> _Required action_
Using the entries that follow, collect the lines where the word "omit" appears.

(Stored data entries)
::::::::
(* ===== verification/Kit.v ===== *)
(** * The codecs and types of @solana/kit

    The JavaScript client is written with the codecs, account roles and signers of
    the package @solana/kit, which is not in the repository: they are the class
    [Kit], and what the documentation of the package says of them is [KitOk].  An
    encoder is the function that makes the bytes of a value, a decoder the function
    [read] that takes bytes and an offset to a value and the offset after it, and a
    function that throws returns its message. *)

From S2P Require Import Prelude Account ClientRules.

Abbreviation Address := String.string.
Abbreviation JsRes := (Outcome String.string).

Abbreviation Encoder A := (A -> JsRes Bytes).
Abbreviation Decoder A := (Bytes -> Z -> JsRes (A * Z)).

(** The fields of [getStructEncoder]: their names, and the encoders with the
    property of the object that they encode. *)
Abbreviation EncoderFields A := (list (String.string * Encoder A)).

(** The fields of [getStructDecoder]; the object is the tuple of its properties. *)
Inductive DecoderFields : Type -> Type :=
| NoFields : DecoderFields unit
| Field {A B : Type} (name : String.string) (decoder : Decoder A) (rest : DecoderFields B)
    : DecoderFields (A * B).

(** Accounts as they are fetched; [B] is what is known of an account apart from
    its address and its data. *)
Record Account (B T : Type) := mkAccount { address : Address; data : T; base : B }.
Arguments mkAccount {B T}.
Arguments address {B T}.
Arguments data {B T}.
Arguments base {B T}.

Inductive MaybeAccount (B T : Type) : Type :=
| Exists (account : Account B T)
| Missing (address : Address).
Arguments Exists {B T}.
Arguments Missing {B T}.

Class Kit := {
  (** Strings, signers, roles and the fields of accounts. *)
  JsString : Type;
  TransactionSigner : Type;
  AccountRole : Type;
  BaseAccount : Type;
  signer_address : TransactionSigner -> Address;
  kitIsTransactionSigner : TransactionSigner -> bool;
  isProgramDerivedAddress : Address -> Z -> bool;
  READONLY : AccountRole;
  WRITABLE : AccountRole;
  upgradeRoleToSigner : AccountRole -> AccountRole;
  isSignerRole : AccountRole -> bool;
  isWritableRole : AccountRole -> bool;
  BASE_ACCOUNT_SIZE : Z;
  (** Encoders. *)
  getU32Encoder : Encoder Z;
  getU64Encoder : Encoder Z;
  getAddressEncoder : Encoder Address;
  getUtf8Encoder : Encoder JsString;
  addEncoderSizePrefix : forall {A}, Encoder A -> Encoder Z -> Encoder A;
  getStructEncoder : forall {A}, EncoderFields A -> Encoder A;
  (** [getEnumEncoder(enum, {size})], with the numbers of the enum's values *)
  getEnumEncoder : forall {A}, (A -> Z) -> Encoder Z -> Encoder A;
  transformEncoder : forall {A B}, Encoder A -> (B -> A) -> Encoder B;
  (** Decoders. *)
  getU32Decoder : Decoder Z;
  getU64Decoder : Decoder Z;
  getAddressDecoder : Decoder Address;
  getUtf8Decoder : Decoder JsString;
  addDecoderSizePrefix : forall {A}, Decoder A -> Decoder Z -> Decoder A;
  getStructDecoder : forall {A}, DecoderFields A -> Decoder A;
  (** [getEnumDecoder(enum, {size})], with the values of the enum in their order *)
  getEnumDecoder : forall {A}, list A -> Decoder Z -> Decoder A;
  decode : forall {A}, Decoder A -> Bytes -> JsRes A;
  containsBytes : Bytes -> Bytes -> Z -> bool;
  (** Accounts. *)
  decodeAccount : forall {A}, MaybeAccount BaseAccount Bytes -> Decoder A -> JsRes (MaybeAccount BaseAccount A);
  assertAccountExists : forall {A}, MaybeAccount BaseAccount A -> JsRes unit;
  assertAccountsExist : forall {A}, list (MaybeAccount BaseAccount A) -> JsRes unit;
}.

(** [combineCodec] makes one object of the two. *)
Record Codec (A B : Type) := combineCodec { codec_encode : Encoder A; codec_read : Decoder B }.
Arguments combineCodec {A B}.
Arguments codec_encode {A B}.
Arguments codec_read {A B}.

Section kit.
Context {Hkit : Kit}.

(** What a struct encodes to: its fields one after the other. *)
Fixpoint encode_fields {A} (fields : EncoderFields A) (value : A) : JsRes Bytes :=
  match fields with
  | [] => Ok []
  | (_, encoder) :: fields =>
      let! bs := encoder value in
      let! rest := encode_fields fields value in
      Ok (bs ++ rest)
  end.

Fixpoint read_fields {A} (fields : DecoderFields A) : Decoder A :=
  match fields with
  | NoFields => fun _ offset => Ok (tt, offset)
  | Field _ decoder rest => fun bytes offset =>
      let! r := decoder bytes offset in
      let! rs := read_fields rest bytes (snd r) in
      Ok ((fst r, fst rs), snd rs)
  end.

End kit.

(** [bytes.slice(offset, offset + n)] *)
Definition slice (bytes : Bytes) (offset n : Z) : Bytes := take (Z.to_nat n) (drop (Z.to_nat offset) bytes).

(** What the documentation of kit says of its functions.  [address_of] is the
    base 58 text of a key and [string_of] the string of UTF-8 bytes; the decoder
    of strings drops null characters. *)
Class KitOk {Hkit : Kit} {Hids : ProgramIds} (address_of : Pubkey -> Address)
    (string_of : Bytes -> JsString) : Prop := {
  u32_encodes n : in_range U32 n -> getU32Encoder n = Ok (le_bytes 4 n);
  u64_encodes n : in_range U64 n -> getU64Encoder n = Ok (le_bytes 8 n);
  address_encodes k : pubkey_wf k -> getAddressEncoder (address_of k) = Ok k;
  utf8_encodes bs : utf8_valid bs = true -> getUtf8Encoder (string_of bs) = Ok bs;
  prefix_encodes {A} (encoder : Encoder A) prefix value bs n :
    encoder value = Ok bs -> prefix (vec_len bs) = Ok n ->
    addEncoderSizePrefix encoder prefix value = Ok (n ++ bs);
  struct_encodes {A} (fields : EncoderFields A) value :
    getStructEncoder fields value = encode_fields fields value;
  enum_encodes {A} (index : A -> Z) (size : Encoder Z) value :
    getEnumEncoder index size value = size (index value);
  transform_encodes {A B} (encoder : Encoder A) (f : B -> A) value :
    transformEncoder encoder f value = encoder (f value);
  u32_reads pre bs rest : length bs = 4%nat -> Forall is_byte bs ->
    getU32Decoder (pre ++ bs ++ rest) (vec_len pre) = Ok (of_le_bytes bs, vec_len pre + 4);
  u64_reads pre bs rest : length bs = 8%nat -> Forall is_byte bs ->
    getU64Decoder (pre ++ bs ++ rest) (vec_len pre) = Ok (of_le_bytes bs, vec_len pre + 8);
  address_reads pre k rest : pubkey_wf k ->
    getAddressDecoder (pre ++ k ++ rest) (vec_len pre) = Ok (address_of k, vec_len pre + 32);
  utf8_reads bs : utf8_valid bs = true -> Forall (fun b => b <> 0) bs ->
    getUtf8Decoder bs 0 = Ok (string_of bs, vec_len bs);
  prefix_reads {A} (decoder : Decoder A) prefix bytes offset n offset' :
    prefix bytes offset = Ok (n, offset') -> 0 <= n -> 0 <= offset' -> offset' + n <= vec_len bytes ->
    addDecoderSizePrefix decoder prefix bytes offset =
      (let! value := decode decoder (slice bytes offset' n) in Ok (value, offset' + n));
  struct_reads {A} (fields : DecoderFields A) bytes offset :
    getStructDecoder fields bytes offset = read_fields fields bytes offset;
  enum_reads {A} (values : list A) size bytes offset n offset' value :
    size bytes offset = Ok (n, offset') -> vec_get values n = Some value ->
    getEnumDecoder values size bytes offset = Ok (value, offset');
  decode_reads {A} (decoder : Decoder A) bytes value offset' :
    decoder bytes 0 = Ok (value, offset') -> decode decoder bytes = Ok value;
  contains_bytes data bytes offset : 0 <= offset ->
    containsBytes data bytes offset = bool_decide (slice data offset (vec_len bytes) = bytes);
  decode_existing {A} (decoder : Decoder A) a bs b value : decode decoder bs = Ok value ->
    decodeAccount (Exists (mkAccount a bs b)) decoder = Ok (Exists (mkAccount a value b));
  decode_missing {A} (decoder : Decoder A) a : decodeAccount (Missing a) decoder = Ok (Missing a);
  assert_existing {A} (account : Account BaseAccount A) : assertAccountExists (Exists account) = Ok tt;
  (** Roles and signers. *)
  signer_is_signer s : kitIsTransactionSigner s = true;
  readonly_role : isSignerRole READONLY = false /\ isWritableRole READONLY = false;
  writable_role : isSignerRole WRITABLE = false /\ isWritableRole WRITABLE = true;
  upgraded_role role : isSignerRole (upgradeRoleToSigner role) = true /\
    isWritableRole (upgradeRoleToSigner role) = isWritableRole role;
  (** Addresses are texts in base 58. *)
  address_not_empty k : pubkey_wf k -> address_of k <> ""%string;
  system_address : address_of system_program_id = "11111111111111111111111111111111"%string;
  recent_blockhashes_address :
    address_of sysvar_recent_blockhashes_id = "SysvarRecentB1ockHashes11111111111111111111"%string;
  rent_address : address_of sysvar_rent_id = "SysvarRent111111111111111111111111111111111"%string;
  ids_wf : pubkey_wf system_program_id /\ pubkey_wf sysvar_recent_blockhashes_id /\ pubkey_wf sysvar_rent_id;
}.
Definition sdk_view (ix : JsInstruction) : JsRes Instruction :=
  let! program_id := getAddressEncoder (js_programAddress ix) in
  let! metas := sdk_metas (js_accounts ix) in
  Ok (mkInstruction program_id metas (js_data ix)).

Lemma sdk_meta_view meta : pubkey_wf (meta_pubkey meta) -> sdk_meta (Some (js_view meta)) = Ok meta.
Proof.
  intros Hk. unfold sdk_meta, view, role. cbn [expectSome outcome_bind meta_address meta_role].
  rewrite address_encodes by done. cbn [outcome_bind].
  destruct readonly_role, writable_role. destruct meta as [k [] []]; simpl;
    rewrite ?(proj1 (upgraded_role _)), ?(proj2 (upgraded_role _)); congruence.
Qed.

Lemma sdk_metas_view metas : Forall pubkey_wf (meta_pubkey <$> metas) ->
  sdk_metas ((fun meta => Some (js_view meta)) <$> metas) = Ok metas.
Proof.
  induction metas as [|m ms IH]; [done|]. rewrite fmap_cons, list.Forall_cons. intros [Hm Hms].
  rewrite fmap_cons. cbn [sdk_metas]. by rewrite sdk_meta_view, IH.
Qed.

Lemma request_metas_keys r : meta_pubkey <$> request_metas r = request_accounts r.
Proof. destruct r; try done. by destruct base_account. Qed.

Section sdk.
Context {Hbincode : Bincode SystemInstruction} {Hfixint : BincodeFixint}.

(** C11: the JavaScript client and the SDK make the same instructions.  For each of
    the thirteen instructions, with sysvars given or left out, the client makes an
    instruction without throwing, and its program, the keys, order and flags of its
    accounts and its bytes are those of the SDK's instruction. *)
Theorem js_matches_sdk (omit : bool) (r : Request Pubkey) :
  request_wf r -> standard r ->
  exists ix sdk, js_instruction address_of string_of signer omit r = Ok ix /\
    sdk_view ix = Ok sdk /\ sdk_instruction r = Ok sdk.
Proof.
  intros Hwf Hstd. destruct (js_instruction_eq omit r Hwf (fun _ => Hstd)) as [delta Hix].
  eexists _, _. split; [exact Hix|]. split; [|by apply sdk_instruction_eq].
  unfold sdk_view. cbn [js_programAddress js_accounts js_data].
  unfold SYSTEM_PROGRAM_ADDRESS. rewrite <-system_address, address_encodes by apply ids_wf.
  cbn [outcome_bind]. rewrite sdk_metas_view; [done|]. rewrite request_metas_keys. apply Hwf.
Qed.

End sdk.

(** ** Parsing *)

Lemma contains_tag data n : in_range U32 n ->
  getU32Encoder n = Ok (le_bytes 4 n) /\ containsBytes data (le_bytes 4 n) 0 = bool_decide (take 4 data = le_bytes 4 n).
Proof.
  intros Hn. split; [by apply u32_encodes|]. rewrite contains_bytes by done.
  unfold slice, vec_len. by rewrite length_le_bytes.
Qed.

Lemma take_four data : (4 <= length data)%nat -> Forall is_byte data ->
  take 4 data = le_bytes 4 (of_le_bytes (take 4 data)) /\ in_range U32 (of_le_bytes (take 4 data)).
Proof.
  intros Hlen Hd. assert (length (take 4 data) = 4%nat) as Hl by (rewrite length_take; lia).
  assert (Forall is_byte (take 4 data)) as Ht by by apply Forall_take.
  split.
  - rewrite <-Hl at 2. by rewrite le_bytes_of_le_bytes.
  - pose proof (of_le_bytes_bound _ Ht) as Hb. unfold vec_len in Hb. rewrite Hl in Hb.
    unfold in_range. simpl in *. lia.
Qed.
::::::::
> _Solved problem_
Theorem js_matches_sdk (omit : bool) (r : Request Pubkey) :
  exists ix sdk, js_instruction address_of string_of signer omit r = Ok ix /\
  intros Hwf Hstd. destruct (js_instruction_eq omit r Hwf (fun _ => Hstd)) as [delta Hix].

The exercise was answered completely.